__Data supplied__.

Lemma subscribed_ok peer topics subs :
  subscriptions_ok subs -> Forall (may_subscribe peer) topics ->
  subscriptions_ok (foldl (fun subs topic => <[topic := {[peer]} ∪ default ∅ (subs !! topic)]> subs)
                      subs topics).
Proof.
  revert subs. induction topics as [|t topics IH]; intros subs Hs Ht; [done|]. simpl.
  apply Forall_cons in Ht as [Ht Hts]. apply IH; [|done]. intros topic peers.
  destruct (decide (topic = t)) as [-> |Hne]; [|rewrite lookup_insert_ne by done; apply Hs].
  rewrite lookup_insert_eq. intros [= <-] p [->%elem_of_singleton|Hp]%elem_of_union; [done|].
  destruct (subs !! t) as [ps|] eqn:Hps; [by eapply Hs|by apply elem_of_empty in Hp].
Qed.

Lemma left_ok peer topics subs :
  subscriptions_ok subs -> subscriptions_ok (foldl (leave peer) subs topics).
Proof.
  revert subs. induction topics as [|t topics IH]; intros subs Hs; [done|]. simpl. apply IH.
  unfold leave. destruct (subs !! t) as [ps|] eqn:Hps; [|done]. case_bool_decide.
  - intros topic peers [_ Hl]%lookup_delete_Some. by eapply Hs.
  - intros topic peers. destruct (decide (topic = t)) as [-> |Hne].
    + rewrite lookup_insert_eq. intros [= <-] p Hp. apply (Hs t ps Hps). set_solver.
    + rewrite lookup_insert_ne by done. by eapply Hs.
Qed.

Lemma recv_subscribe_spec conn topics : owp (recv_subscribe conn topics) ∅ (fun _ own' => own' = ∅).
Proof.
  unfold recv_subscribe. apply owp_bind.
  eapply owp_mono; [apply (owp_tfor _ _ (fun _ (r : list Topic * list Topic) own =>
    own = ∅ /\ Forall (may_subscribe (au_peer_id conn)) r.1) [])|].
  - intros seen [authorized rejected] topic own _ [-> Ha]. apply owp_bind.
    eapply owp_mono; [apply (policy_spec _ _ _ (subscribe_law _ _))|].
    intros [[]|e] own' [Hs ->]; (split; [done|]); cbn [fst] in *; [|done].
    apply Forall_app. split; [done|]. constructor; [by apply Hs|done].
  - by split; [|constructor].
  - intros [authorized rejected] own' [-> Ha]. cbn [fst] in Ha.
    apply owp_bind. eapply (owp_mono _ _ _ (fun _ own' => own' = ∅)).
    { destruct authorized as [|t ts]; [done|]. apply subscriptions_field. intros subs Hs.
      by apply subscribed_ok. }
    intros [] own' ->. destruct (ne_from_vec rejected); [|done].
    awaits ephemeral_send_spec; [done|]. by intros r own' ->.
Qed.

...

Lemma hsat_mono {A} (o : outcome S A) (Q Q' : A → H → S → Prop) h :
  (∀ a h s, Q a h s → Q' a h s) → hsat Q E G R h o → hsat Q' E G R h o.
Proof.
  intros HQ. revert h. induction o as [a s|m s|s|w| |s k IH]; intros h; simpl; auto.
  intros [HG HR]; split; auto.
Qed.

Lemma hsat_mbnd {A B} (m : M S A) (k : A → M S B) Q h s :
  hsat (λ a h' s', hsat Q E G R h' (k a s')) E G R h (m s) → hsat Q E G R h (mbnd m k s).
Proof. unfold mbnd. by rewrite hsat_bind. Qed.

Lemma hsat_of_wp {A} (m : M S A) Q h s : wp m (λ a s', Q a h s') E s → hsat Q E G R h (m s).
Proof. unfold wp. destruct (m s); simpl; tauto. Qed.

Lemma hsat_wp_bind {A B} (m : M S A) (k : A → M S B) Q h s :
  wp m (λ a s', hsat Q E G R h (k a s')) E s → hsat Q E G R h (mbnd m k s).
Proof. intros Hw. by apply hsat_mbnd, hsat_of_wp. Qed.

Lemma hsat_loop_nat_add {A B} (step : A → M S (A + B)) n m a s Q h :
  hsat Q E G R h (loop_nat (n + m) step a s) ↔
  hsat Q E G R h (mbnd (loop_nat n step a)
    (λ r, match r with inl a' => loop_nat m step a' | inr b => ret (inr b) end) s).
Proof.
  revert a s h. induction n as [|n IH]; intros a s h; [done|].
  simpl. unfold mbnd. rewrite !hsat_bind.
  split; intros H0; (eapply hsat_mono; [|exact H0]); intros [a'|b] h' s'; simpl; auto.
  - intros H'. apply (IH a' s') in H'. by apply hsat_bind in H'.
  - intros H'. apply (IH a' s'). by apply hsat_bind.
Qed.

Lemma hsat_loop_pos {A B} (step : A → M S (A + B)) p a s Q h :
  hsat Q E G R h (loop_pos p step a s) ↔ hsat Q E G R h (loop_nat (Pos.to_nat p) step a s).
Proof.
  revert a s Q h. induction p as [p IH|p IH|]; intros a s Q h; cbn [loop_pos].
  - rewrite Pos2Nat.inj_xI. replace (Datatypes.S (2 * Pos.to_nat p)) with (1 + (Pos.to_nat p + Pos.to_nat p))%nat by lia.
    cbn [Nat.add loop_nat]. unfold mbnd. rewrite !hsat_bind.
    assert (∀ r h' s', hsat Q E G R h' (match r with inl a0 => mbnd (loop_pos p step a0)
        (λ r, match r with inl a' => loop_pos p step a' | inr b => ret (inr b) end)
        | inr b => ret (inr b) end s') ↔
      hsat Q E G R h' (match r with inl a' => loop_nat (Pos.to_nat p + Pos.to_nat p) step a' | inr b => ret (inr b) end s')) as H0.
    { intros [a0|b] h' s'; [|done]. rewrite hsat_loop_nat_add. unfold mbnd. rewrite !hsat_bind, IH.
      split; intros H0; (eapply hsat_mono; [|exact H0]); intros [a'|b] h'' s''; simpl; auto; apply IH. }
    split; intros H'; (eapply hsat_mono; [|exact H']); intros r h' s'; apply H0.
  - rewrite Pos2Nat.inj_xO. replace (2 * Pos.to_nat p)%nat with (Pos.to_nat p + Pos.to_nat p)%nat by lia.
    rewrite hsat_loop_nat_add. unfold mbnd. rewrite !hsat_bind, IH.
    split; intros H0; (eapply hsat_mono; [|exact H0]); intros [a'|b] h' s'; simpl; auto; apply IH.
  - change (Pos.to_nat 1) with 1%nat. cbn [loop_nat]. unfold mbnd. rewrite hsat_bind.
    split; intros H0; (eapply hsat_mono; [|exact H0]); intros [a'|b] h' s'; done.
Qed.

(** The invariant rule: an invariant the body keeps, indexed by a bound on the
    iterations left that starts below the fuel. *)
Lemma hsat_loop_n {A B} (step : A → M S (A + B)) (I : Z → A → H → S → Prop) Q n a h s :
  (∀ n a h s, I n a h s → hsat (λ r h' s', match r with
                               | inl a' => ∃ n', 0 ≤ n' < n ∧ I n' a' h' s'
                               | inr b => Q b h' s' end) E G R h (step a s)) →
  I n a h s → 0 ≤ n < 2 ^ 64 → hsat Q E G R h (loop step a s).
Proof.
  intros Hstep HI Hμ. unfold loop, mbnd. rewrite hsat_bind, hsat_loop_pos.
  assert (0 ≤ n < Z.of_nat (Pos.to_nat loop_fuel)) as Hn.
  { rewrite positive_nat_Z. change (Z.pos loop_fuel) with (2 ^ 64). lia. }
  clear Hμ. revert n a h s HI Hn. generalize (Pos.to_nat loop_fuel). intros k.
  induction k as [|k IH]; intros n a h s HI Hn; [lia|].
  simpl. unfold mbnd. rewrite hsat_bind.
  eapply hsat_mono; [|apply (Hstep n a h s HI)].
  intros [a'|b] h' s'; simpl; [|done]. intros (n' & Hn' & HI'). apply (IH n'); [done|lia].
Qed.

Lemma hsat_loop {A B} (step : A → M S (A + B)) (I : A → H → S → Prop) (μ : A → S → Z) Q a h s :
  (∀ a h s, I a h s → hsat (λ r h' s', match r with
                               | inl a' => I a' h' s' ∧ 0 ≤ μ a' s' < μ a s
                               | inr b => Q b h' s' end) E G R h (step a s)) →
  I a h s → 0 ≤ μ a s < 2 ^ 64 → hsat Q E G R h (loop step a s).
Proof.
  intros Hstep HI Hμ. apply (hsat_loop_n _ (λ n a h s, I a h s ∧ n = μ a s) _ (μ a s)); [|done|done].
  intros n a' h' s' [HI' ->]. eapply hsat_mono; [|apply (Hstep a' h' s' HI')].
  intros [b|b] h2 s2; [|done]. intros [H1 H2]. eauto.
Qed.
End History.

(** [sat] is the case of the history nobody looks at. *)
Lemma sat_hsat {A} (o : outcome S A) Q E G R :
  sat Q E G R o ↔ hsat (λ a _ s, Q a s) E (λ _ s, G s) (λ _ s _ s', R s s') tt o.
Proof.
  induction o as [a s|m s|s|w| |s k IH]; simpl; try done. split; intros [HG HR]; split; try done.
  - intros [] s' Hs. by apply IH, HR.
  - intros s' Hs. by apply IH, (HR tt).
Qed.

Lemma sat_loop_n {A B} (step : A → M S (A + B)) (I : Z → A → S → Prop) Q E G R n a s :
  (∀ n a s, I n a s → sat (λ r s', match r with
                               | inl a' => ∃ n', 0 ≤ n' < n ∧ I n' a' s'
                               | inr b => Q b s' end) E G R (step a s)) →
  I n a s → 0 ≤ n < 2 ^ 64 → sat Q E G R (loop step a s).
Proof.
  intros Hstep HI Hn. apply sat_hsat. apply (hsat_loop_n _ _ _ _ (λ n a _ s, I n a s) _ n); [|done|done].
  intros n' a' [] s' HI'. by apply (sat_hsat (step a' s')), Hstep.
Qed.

__What you are asked to do__. Output exactly the lines of the material above from the one containing "subscriptions_ok subs -> Forall" up to and including the one containing "apply Forall_cons in".

__Written answer__.
  subscriptions_ok subs -> Forall (may_subscribe peer) topics ->
  subscriptions_ok (foldl (fun subs topic => <[topic := {[peer]} ∪ default ∅ (subs !! topic)]> subs)
                      subs topics).
Proof.
  revert subs. induction topics as [|t topics IH]; intros subs Hs Ht; [done|]. simpl.
  apply Forall_cons in Ht as [Ht Hts]. apply IH; [|done]. intros topic peers.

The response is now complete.